Saved entries:
..........

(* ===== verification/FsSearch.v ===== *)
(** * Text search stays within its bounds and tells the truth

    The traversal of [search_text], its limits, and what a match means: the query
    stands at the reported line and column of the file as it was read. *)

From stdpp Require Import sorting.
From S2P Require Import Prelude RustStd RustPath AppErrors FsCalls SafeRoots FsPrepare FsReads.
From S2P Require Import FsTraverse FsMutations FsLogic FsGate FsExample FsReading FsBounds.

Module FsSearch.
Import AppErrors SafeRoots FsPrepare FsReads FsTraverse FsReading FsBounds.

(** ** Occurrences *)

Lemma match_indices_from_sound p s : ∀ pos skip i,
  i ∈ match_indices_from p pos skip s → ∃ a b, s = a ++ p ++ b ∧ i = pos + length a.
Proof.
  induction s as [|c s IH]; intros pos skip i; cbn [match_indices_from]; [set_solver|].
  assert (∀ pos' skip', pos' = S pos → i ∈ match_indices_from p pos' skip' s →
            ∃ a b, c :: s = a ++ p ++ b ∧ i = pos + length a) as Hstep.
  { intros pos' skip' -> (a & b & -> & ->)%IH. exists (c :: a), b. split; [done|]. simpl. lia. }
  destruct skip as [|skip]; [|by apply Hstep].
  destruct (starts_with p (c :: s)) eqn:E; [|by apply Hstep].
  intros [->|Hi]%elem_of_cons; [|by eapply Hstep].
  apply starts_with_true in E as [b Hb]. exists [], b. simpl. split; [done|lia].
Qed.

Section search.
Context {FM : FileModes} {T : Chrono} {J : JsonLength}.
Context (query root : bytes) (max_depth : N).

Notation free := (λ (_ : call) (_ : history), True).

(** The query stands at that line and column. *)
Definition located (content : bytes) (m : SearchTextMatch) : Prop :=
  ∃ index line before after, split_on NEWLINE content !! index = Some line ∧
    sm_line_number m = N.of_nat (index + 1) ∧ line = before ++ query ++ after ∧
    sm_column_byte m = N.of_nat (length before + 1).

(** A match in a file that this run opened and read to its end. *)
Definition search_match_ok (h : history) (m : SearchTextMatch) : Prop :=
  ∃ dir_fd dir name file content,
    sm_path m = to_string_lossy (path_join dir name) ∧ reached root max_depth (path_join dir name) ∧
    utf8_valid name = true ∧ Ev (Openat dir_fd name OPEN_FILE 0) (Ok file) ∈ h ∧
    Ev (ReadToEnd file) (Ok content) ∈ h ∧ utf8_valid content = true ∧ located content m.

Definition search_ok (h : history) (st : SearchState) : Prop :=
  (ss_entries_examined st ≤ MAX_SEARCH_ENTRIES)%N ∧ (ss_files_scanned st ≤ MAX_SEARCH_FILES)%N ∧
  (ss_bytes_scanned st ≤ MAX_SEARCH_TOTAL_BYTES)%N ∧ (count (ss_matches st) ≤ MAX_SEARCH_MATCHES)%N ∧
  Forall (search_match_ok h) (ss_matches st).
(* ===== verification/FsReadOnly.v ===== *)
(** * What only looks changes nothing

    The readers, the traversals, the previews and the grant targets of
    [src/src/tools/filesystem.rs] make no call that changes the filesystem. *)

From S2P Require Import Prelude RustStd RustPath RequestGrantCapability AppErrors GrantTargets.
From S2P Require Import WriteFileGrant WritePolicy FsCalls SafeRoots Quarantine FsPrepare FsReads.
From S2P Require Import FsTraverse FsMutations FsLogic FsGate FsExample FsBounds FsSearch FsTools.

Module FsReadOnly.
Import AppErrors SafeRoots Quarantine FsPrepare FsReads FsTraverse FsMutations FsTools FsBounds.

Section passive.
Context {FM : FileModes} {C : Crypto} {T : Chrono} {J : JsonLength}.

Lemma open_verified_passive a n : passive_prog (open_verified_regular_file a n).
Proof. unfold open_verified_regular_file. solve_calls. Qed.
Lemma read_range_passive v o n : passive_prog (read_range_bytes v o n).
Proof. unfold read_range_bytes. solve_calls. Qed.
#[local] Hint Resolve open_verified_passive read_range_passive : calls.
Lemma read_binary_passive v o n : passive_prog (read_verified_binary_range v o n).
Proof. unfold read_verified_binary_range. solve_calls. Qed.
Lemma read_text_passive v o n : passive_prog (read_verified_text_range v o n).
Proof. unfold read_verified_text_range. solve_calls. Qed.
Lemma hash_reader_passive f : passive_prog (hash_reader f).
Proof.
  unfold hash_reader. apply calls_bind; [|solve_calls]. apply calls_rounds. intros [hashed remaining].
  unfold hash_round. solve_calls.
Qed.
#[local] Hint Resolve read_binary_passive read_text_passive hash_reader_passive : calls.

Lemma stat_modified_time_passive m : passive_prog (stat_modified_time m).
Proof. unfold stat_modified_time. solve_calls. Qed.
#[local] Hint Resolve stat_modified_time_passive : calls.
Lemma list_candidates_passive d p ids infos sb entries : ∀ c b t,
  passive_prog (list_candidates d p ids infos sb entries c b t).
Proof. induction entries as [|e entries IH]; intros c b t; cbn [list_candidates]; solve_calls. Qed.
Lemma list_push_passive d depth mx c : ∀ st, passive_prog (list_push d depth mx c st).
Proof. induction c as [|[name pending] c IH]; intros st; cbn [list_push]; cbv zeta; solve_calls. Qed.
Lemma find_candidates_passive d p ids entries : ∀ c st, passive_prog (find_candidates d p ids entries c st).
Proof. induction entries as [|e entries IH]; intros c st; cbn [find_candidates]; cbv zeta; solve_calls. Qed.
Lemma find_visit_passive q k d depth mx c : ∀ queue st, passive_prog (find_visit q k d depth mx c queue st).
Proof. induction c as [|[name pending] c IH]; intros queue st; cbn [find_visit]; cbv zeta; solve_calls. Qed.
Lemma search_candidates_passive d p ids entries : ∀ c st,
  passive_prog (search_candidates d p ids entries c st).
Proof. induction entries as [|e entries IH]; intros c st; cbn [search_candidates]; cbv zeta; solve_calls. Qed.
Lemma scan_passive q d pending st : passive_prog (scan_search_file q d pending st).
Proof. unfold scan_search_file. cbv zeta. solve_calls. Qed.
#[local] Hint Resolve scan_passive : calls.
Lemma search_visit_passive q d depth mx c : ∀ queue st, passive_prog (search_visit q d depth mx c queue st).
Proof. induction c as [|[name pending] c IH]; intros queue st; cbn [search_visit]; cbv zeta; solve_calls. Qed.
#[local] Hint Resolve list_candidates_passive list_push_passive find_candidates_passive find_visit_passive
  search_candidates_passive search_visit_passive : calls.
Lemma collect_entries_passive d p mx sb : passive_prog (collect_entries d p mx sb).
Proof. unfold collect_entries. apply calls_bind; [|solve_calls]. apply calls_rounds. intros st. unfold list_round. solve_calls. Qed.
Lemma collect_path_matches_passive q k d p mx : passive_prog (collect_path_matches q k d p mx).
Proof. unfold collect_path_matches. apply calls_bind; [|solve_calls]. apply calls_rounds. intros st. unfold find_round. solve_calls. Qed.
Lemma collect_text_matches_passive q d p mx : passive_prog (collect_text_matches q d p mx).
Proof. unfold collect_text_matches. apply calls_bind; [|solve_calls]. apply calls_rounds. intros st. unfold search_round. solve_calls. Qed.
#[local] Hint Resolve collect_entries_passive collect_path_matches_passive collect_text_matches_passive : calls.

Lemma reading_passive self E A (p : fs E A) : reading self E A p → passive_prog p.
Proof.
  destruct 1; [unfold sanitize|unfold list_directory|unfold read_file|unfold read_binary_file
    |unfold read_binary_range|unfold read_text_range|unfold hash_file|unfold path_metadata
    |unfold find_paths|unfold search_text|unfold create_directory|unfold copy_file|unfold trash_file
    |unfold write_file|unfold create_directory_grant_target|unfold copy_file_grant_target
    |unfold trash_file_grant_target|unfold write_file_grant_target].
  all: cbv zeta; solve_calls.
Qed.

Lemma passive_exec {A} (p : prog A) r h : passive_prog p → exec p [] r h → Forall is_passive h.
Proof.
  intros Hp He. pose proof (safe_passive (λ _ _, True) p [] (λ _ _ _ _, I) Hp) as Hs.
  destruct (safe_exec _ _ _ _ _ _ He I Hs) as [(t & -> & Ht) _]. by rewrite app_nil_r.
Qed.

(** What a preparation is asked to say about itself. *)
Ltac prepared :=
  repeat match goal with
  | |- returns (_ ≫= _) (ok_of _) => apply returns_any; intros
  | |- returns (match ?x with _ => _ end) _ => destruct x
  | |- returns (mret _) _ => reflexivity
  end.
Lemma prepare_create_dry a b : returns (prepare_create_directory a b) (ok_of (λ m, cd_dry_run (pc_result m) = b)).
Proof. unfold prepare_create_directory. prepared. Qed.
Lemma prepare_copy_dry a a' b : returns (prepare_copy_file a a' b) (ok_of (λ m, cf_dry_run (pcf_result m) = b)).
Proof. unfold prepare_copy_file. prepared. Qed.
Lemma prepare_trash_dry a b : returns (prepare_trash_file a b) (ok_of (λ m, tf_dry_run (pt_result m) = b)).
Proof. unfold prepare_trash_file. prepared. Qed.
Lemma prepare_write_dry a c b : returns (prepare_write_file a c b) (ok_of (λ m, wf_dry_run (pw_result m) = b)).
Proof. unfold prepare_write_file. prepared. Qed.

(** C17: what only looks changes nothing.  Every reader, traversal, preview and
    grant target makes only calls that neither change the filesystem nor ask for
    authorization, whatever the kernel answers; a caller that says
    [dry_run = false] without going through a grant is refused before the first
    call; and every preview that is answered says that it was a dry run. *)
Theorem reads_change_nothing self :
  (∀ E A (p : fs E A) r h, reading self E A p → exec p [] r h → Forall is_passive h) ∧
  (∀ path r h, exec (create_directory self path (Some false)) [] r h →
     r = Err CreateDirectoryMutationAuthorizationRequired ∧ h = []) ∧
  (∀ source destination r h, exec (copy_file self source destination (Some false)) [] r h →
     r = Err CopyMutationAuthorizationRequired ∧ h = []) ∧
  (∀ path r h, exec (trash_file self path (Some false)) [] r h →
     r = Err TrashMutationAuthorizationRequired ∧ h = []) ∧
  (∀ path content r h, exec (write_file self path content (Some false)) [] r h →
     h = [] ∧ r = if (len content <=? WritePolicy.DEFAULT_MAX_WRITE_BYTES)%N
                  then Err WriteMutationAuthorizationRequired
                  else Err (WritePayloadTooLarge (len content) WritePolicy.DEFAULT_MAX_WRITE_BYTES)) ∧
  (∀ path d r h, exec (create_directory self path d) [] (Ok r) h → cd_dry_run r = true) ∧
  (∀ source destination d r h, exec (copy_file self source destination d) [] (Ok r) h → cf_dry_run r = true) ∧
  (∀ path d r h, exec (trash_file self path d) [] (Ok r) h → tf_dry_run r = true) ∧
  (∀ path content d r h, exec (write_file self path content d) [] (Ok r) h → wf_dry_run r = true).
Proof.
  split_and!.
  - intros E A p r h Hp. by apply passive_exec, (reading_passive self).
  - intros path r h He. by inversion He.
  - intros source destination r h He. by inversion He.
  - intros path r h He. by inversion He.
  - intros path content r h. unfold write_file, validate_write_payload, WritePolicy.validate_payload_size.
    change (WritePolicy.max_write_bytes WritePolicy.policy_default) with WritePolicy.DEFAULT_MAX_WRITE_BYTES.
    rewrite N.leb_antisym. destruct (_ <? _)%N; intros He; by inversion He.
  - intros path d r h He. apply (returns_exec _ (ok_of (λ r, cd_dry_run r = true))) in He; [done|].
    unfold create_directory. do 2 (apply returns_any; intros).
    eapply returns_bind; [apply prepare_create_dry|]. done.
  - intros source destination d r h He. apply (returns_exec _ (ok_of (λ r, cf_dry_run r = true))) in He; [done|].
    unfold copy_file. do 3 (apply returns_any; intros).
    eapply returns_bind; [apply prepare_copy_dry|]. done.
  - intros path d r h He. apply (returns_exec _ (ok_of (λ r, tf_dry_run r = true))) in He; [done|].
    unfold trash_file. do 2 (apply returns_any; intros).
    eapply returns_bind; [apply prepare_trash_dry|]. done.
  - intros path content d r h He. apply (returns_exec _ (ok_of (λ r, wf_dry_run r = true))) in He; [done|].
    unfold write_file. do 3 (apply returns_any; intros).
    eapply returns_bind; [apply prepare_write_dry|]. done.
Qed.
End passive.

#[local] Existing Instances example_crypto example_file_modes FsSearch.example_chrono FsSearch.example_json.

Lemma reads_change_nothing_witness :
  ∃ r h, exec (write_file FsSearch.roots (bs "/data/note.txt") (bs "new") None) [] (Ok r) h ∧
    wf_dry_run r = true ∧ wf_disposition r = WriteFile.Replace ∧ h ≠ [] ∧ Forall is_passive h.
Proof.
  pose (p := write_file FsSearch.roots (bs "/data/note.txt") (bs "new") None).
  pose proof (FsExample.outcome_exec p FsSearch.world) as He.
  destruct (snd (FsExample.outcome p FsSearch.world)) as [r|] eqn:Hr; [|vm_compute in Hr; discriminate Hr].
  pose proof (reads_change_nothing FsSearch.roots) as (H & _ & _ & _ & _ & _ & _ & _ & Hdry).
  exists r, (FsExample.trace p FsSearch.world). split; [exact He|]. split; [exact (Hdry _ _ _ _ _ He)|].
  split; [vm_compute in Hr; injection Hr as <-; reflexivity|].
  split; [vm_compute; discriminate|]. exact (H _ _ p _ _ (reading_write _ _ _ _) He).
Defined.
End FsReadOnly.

..........

What you will do:
Look through the entries for the string "before". Every line that has it belongs in the answer.

Response area:
  ∃ index line before after, split_on NEWLINE content !! index = Some line ∧
    sm_line_number m = N.of_nat (index + 1) ∧ line = before ++ query ++ after ∧
    sm_column_byte m = N.of_nat (length before + 1).
    [dry_run = false] without going through a grant is refused before the first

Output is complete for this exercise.